### Task to complete
Report every line from the following entries that contains the string "repeat".
─── Input data ───
Lemma list_items_app ig1 ig2 path :
  list_items path (ig1 ++ ig2)%list
  = match list_items path ig1 with
    | Ok items =>
        Ok (filter (fun item => negb (contains ig2 (fst item))) items)
    | Raise e => Raise e
    end.
Proof.
  unfold list_items. destruct (iterdir path) as [entries | e]; cbn [bind].
  - apply filterM_keep_app.
  - reflexivity.
Qed.

Lemma Ok_injective (A : Type) (a b : A) : Ok a = Ok b -> a = b.
Proof.
  congruence.
Qed.

Lemma hierarchy_is_dict ig path : is_dict (hierarchy ig path) = true.
Proof.
  destruct (hierarchy_pairs ig path) as (d & -> & _). reflexivity.
Qed.

Lemma fold_left_ext_in (A B : Type) (f g : A -> B -> A) l :
  (forall x, In x l -> forall a, f a x = g a x) ->
  forall a, fold_left f l a = fold_left g l a.
Proof.
  induction l as [| x l IH]; intros H a; simpl; [reflexivity |].
  rewrite (H x (or_introl eq_refl)). apply IH.
  intros y Hy. apply H. right. exact Hy.
Qed.

Section Pruning.

Variable names : list string.

Let pruned (d : dict) : dict :=
  flat_map
    (fun kv =>
       if contains names (fst kv) && is_dict (snd kv) then []
       else [(fst kv, prune names (snd kv))]) d.

Lemma prune_dict d : prune names (VDict d) = VDict (pruned d).
Proof.
  reflexivity.
Qed.

Lemma pruned_dict_set k v d :
  is_dict v = true ->
  Forall (fun kv => is_dict (snd kv) = true) d ->
  pruned (dict_set k v d)
  = if contains names k then pruned d
    else dict_set k (prune names v) (pruned d).
Proof.
  intros Hv. induction 1 as [| [k0 v0] d H0 Hd IH].
  - cbn. rewrite Hv, andb_true_r. destruct (contains names k); reflexivity.
  - cbn [snd] in H0. cbn [dict_set].
    destruct (String.eqb k k0) eqn:E.
    + apply String.eqb_eq in E. subst k0.
      cbn [pruned flat_map fst snd]. rewrite Hv, H0, !andb_true_r.
      destruct (contains names k); cbn [app dict_set].
      * reflexivity.
      * rewrite String.eqb_refl. reflexivity.
    + change (pruned ((k0, v0) :: dict_set k v d))
        with ((if contains names k0 && is_dict v0 then []
               else [(k0, prune names v0)]) ++ pruned (dict_set k v d))%list.
      change (pruned ((k0, v0) :: d))
        with ((if contains names k0 && is_dict v0 then []
               else [(k0, prune names v0)]) ++ pruned d)%list.
      rewrite IH.
      destruct (contains names k); [reflexivity |].
      destruct (contains names k0 && is_dict v0); cbn [app dict_set];
        [reflexivity |].
      rewrite E. reflexivity.
Qed.

Lemma dict_set_is_dict k v d :
  is_dict v = true ->
  Forall (fun kv => is_dict (snd kv) = true) d ->
  Forall (fun kv => is_dict (snd kv) = true) (dict_set k v d).
Proof.
  intros Hv. induction 1 as [| [k0 v0] d H0 Hd IH]; cbn [dict_set].
  - repeat constructor. exact Hv.
  - destruct (String.eqb k k0); constructor; auto.
Qed.

Lemma pruned_fold (f g : node -> value) items :
  (forall item, In item items ->
     is_dict (f (snd item)) = true
     /\ g (snd item) = prune names (f (snd item))) ->
  forall acc,
    Forall (fun kv => is_dict (snd kv) = true) acc ->
    pruned (fold_left (fun d item => dict_set (fst item) (f (snd item)) d)
              items acc)
    = fold_left (fun d item => dict_set (fst item) (g (snd item)) d)
        (filter (fun item => negb (contains names (fst item))) items)
        (pruned acc).
Proof.
  induction items as [| item items IH]; intros H acc Hacc; cbn [fold_left filter].
  - reflexivity.
  - destruct (H item (or_introl eq_refl)) as [Hf Hg].
    rewrite IH.
    + rewrite pruned_dict_set by assumption.
      destruct (contains names (fst item)); cbn [negb fold_left];
        [reflexivity |].
      rewrite Hg. reflexivity.
    + intros x Hx. apply H. right. exact Hx.
    + apply dict_set_is_dict; assumption.
Qed.

End Pruning.

Lemma prune_error_dict names msg :
  prune names (error_dict msg) = error_dict msg.
Proof.
  unfold error_dict. cbn. rewrite andb_false_r. reflexivity.
Qed.

Lemma hierarchy_app ig1 ig2 path :
  hierarchy (ig1 ++ ig2)%list path = prune ig2 (hierarchy ig1 path).
Proof.
  induction path as [| e | err entries IH] using node_nested_ind;
    match goal with
    | |- context [hierarchy ig1 ?n] =>
        pose proof (list_items_app ig1 ig2 n) as Happ;
        destruct (list_items n ig1) as [items | e'] eqn:H1
    end;
    try (apply hierarchy_raise in H1; apply hierarchy_raise in Happ;
         destruct (handler_total e') as [msg Hmsg];
         rewrite Hmsg in H1, Happ;
         apply Ok_injective in H1; apply Ok_injective in Happ;
         rewrite <- H1, <- Happ; symmetry; apply prune_error_dict);
    try (cbn in H1; discriminate).
  rewrite (hierarchy_items _ _ H1), (hierarchy_items _ _ Happ), prune_dict.
  f_equal.
  rewrite (@pruned_fold ig2 (hierarchy ig1) (hierarchy (ig1 ++ ig2)%list));
    [reflexivity | | constructor].
  intros item Hitem. split; [apply hierarchy_is_dict |].
  destruct (list_items_In _ _ _ H1 Hitem) as (es & Heq & Hin & _).
  injection Heq as _ <-.
  rewrite Forall_forall in IH. apply (IH _ Hin).
Qed.

Lemma keep_ext ig1 ig2 item :
  (forall name, startswith_dot name = false ->
                contains ig1 name = contains ig2 name) ->
  keep ig1 item = keep ig2 item.
Proof.
  intros H. unfold keep.
  destruct (startswith_dot (fst item)) eqn:E; cbn [negb]; [reflexivity |].
  rewrite (H _ E). reflexivity.
Qed.

Lemma filterM_ext (A : Type) (c1 c2 : A -> fallible bool) l :
  (forall x, c1 x = c2 x) -> filterM c1 l = filterM c2 l.
Proof.
  intros H. induction l as [| x l IH]; cbn [filterM]; [reflexivity |].
  now rewrite H, IH.
Qed.

Lemma hierarchy_ext ig1 ig2 path :
  (forall name, startswith_dot name = false ->
                contains ig1 name = contains ig2 name) ->
  hierarchy ig1 path = hierarchy ig2 path.
Proof.
  intros Hext.
  assert (forall n, list_items n ig1 = list_items n ig2) as Hlist.
  { intros n. unfold list_items. destruct (iterdir n); cbn [bind];
      [| reflexivity].
    apply filterM_ext. intros x. apply keep_ext, Hext. }
  induction path as [| e | err entries IH] using node_nested_ind;
    match goal with
    | |- context [hierarchy ig1 ?n] =>
        pose proof (Hlist n) as Heq;
        destruct (list_items n ig1) as [items | e'] eqn:H1
    end; symmetry in Heq;
    try (apply hierarchy_raise in H1; apply hierarchy_raise in Heq;
         congruence);
    try (cbn in H1; discriminate).
  rewrite (hierarchy_items _ _ H1), (hierarchy_items _ _ Heq). f_equal.
  apply fold_left_ext_in. intros item Hitem d. f_equal.
  destruct (list_items_In _ _ _ H1 Hitem) as (es & Hes & Hin & _).
  injection Hes as _ <-.
  rewrite Forall_forall in IH. apply (IH _ Hin).
Qed.

Lemma contains_true_iff ig name : contains ig name = true <-> In name ig.
Proof.
  unfold contains. rewrite existsb_exists. split.
  - intros (x & Hx & E). apply String.eqb_eq in E. now subst.
  - intros H. exists name. split; [exact H | apply String.eqb_refl].
Qed.

Lemma contains_same_members ig1 ig2 name :
  (forall n, In n ig1 <-> In n ig2) ->
  contains ig1 name = contains ig2 name.
Proof.
  intros H.
  destruct (contains ig1 name) eqn:E1, (contains ig2 name) eqn:E2;
    try reflexivity.
  - apply contains_true_iff, H, contains_true_iff in E1. congruence.
  - apply contains_true_iff, H, contains_true_iff in E2. congruence.
Qed.

Lemma filterM_all_true (A : Type) (cond : A -> fallible bool) l :
  (forall x, In x l -> cond x = Ok true) -> filterM cond l = Ok l.
Proof.
  induction l as [| x l IH]; intros H; cbn [filterM]; [reflexivity |].
  rewrite (H x (or_introl eq_refl)), IH; [reflexivity |].
  intros y Hy. apply H. right. exact Hy.
Qed.

Lemma filterM_raises (A : Type) (cond : A -> fallible bool) l x e :
  In x l -> cond x = Raise e -> exists e', filterM cond l = Raise e'.
Proof.
  induction l as [| a l IH]; intros Hin Hx; [destruct Hin |].
  cbn [filterM]. destruct Hin as [-> | Hin].
  - rewrite Hx. cbn [bind]. eauto.
  - destruct (cond a); cbn [bind]; [| eauto].
    destruct (IH Hin Hx) as [e' ->]. cbn [bind]. eauto.
Qed.

Lemma fold_left_dict_set_map (f : node -> value) items : forall acc,
  fold_left (fun d item => dict_set (fst item) (f (snd item)) d) items acc
  = fold_left (fun d kv => dict_set (fst kv) (snd kv) d)
      (map (fun item => (fst item, f (snd item))) items) acc.
Proof.
  induction items as [| item items IH]; intros acc; simpl; [reflexivity |].
  apply IH.
Qed.

(** The dictionary that the builder returns for a node is the sentinel
    or holds dictionaries only. *)
Lemma hierarchy_shape ig path d :
  hierarchy ig path = VDict d ->
  Forall (fun kv => is_dict (snd kv) = true) d
  \/ exists msg, d = [("error", VStr msg)].
Proof.
  intros Hd.
  destruct (list_items_cases ig path) as [[items H] | [e H]].
  - left. rewrite (hierarchy_items _ _ H) in Hd. injection Hd as <-.
    apply Forall_forall. intros [k v] Hin.
    apply fold_dict_set_In in Hin.
    destruct Hin as [[] | (item & _ & _ & Hv)].
    cbn [snd]. rewrite Hv. apply hierarchy_is_dict.
  - right. apply hierarchy_raise in H.
    destruct (handler_total e) as [msg Hmsg]. rewrite Hmsg, Hd in H.
    exists msg. unfold error_dict in H. congruence.
Qed.

Lemma subvalue_visited ig : forall p path d,
  subvalue p (hierarchy ig path) = Some (VDict d) ->
  exists n, visited ig path p n /\ hierarchy ig n = VDict d.
Proof.
  induction p as [| k p IH]; intros path d H.
  - exists path. split; [apply visited_root |]. simpl in H. congruence.
  - destruct (list_items_cases ig path) as [[items Hl] | [e Hl]].
    + rewrite (hierarchy_items _ _ Hl) in H. cbn [subvalue] in H.
      rewrite dict_get_fold in H.
      destruct (last_item k items) as [item |] eqn:Hlast; [| discriminate].
      destruct (IH _ _ H) as (n & Hv & Hn).
      exists n. split; [| exact Hn].
      eapply visited_item; eassumption.
    + apply hierarchy_raise in Hl.
      destruct (handler_total e) as [msg Hmsg]. rewrite Hmsg in Hl.
      apply Ok_injective in Hl. rewrite <- Hl in H.
      unfold error_dict in H. cbn [subvalue dict_get] in H.
      destruct (String.eqb k "error"); [| discriminate].
      destruct p; discriminate.
Qed.

(** X1.  When the listing of [path] succeeds and the kept items have
    distinct names, as in a file system, the builder returns one pair
    for each kept item, in the order of the listing, with the builder's
    result for that item. *)
Theorem keys_follow_listing ig path items :
  list_items path ig = Ok items ->
  NoDup (map fst items) ->
  get_folder_hierarchy path (Some ig)
  = Ok (VDict (map (fun item => (fst item, hierarchy ig (snd item))) items))
  /\ Forall (fun item =>
               get_folder_hierarchy (snd item) (Some ig)
               = Ok (hierarchy ig (snd item))) items.
Proof.
  intros H Hnodup. split.
  - rewrite get_folder_hierarchy_hierarchy. cbn [default_ignore].
    rewrite (hierarchy_items _ _ H), fold_left_dict_set_map.
    rewrite dict_of_pairs_unique; [reflexivity |].
    cbn [app]. rewrite map_map. cbn [fst]. exact Hnodup.
  - apply Forall_forall. intros item _.
    apply (get_folder_hierarchy_hierarchy (snd item) (Some ig)).
Qed.

Lemma keys_follow_listing_witness :
  get_folder_hierarchy sample_tree (Some ["docs"])
  = Ok (VDict
          (map (fun item => (fst item, hierarchy ["docs"] (snd item)))
             [("vault", vault); ("error", Dir None [("log", Dir None [])])]))
  /\ Forall (fun item =>
               get_folder_hierarchy (snd item) (Some ["docs"])
               = Ok (hierarchy ["docs"] (snd item)))
       [("vault", vault); ("error", Dir None [("log", Dir None [])])].
Proof.
  apply (@keys_follow_listing ["docs"] sample_tree
           [("vault", vault); ("error", Dir None [("log", Dir None [])])]).
  - reflexivity.
  - repeat constructor; simpl; intuition discriminate.
Defined.

(** X2.  The builder returns the empty dictionary exactly when the
    listing succeeds and keeps nothing: an empty result is a directory
    without visible, non-ignored subdirectories, never a failure. *)
Theorem empty_mapping_means_leaf path ignore_folders :
  get_folder_hierarchy path ignore_folders = Ok (VDict [])
  <-> list_items path (default_ignore ignore_folders) = Ok [].
Proof.
  rewrite get_folder_hierarchy_hierarchy. split.
  - intros H. apply Ok_injective in H.
    destruct (list_items_cases (default_ignore ignore_folders) path)
      as [[items Hl] | [e Hl]].
    + destruct items as [| item items]; [exact Hl |]. exfalso.
      rewrite (hierarchy_items _ _ Hl) in H.
      apply (f_equal (subvalue [fst item])) in H.
      cbn [subvalue] in H. rewrite dict_get_fold in H.
      cbn [last_item dict_get] in H.
      destruct (last_item (fst item) items); [discriminate |].
      rewrite String.eqb_refl in H. discriminate.
    + exfalso. apply hierarchy_raise in Hl.
      destruct (handler_total e) as [msg Hmsg].
      rewrite Hmsg, H in Hl. discriminate.
  - intros H. rewrite (hierarchy_items _ _ H). reflexivity.
Qed.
───
### Problem solution
  - repeat constructor. exact Hv.
  - repeat constructor; simpl; intuition discriminate.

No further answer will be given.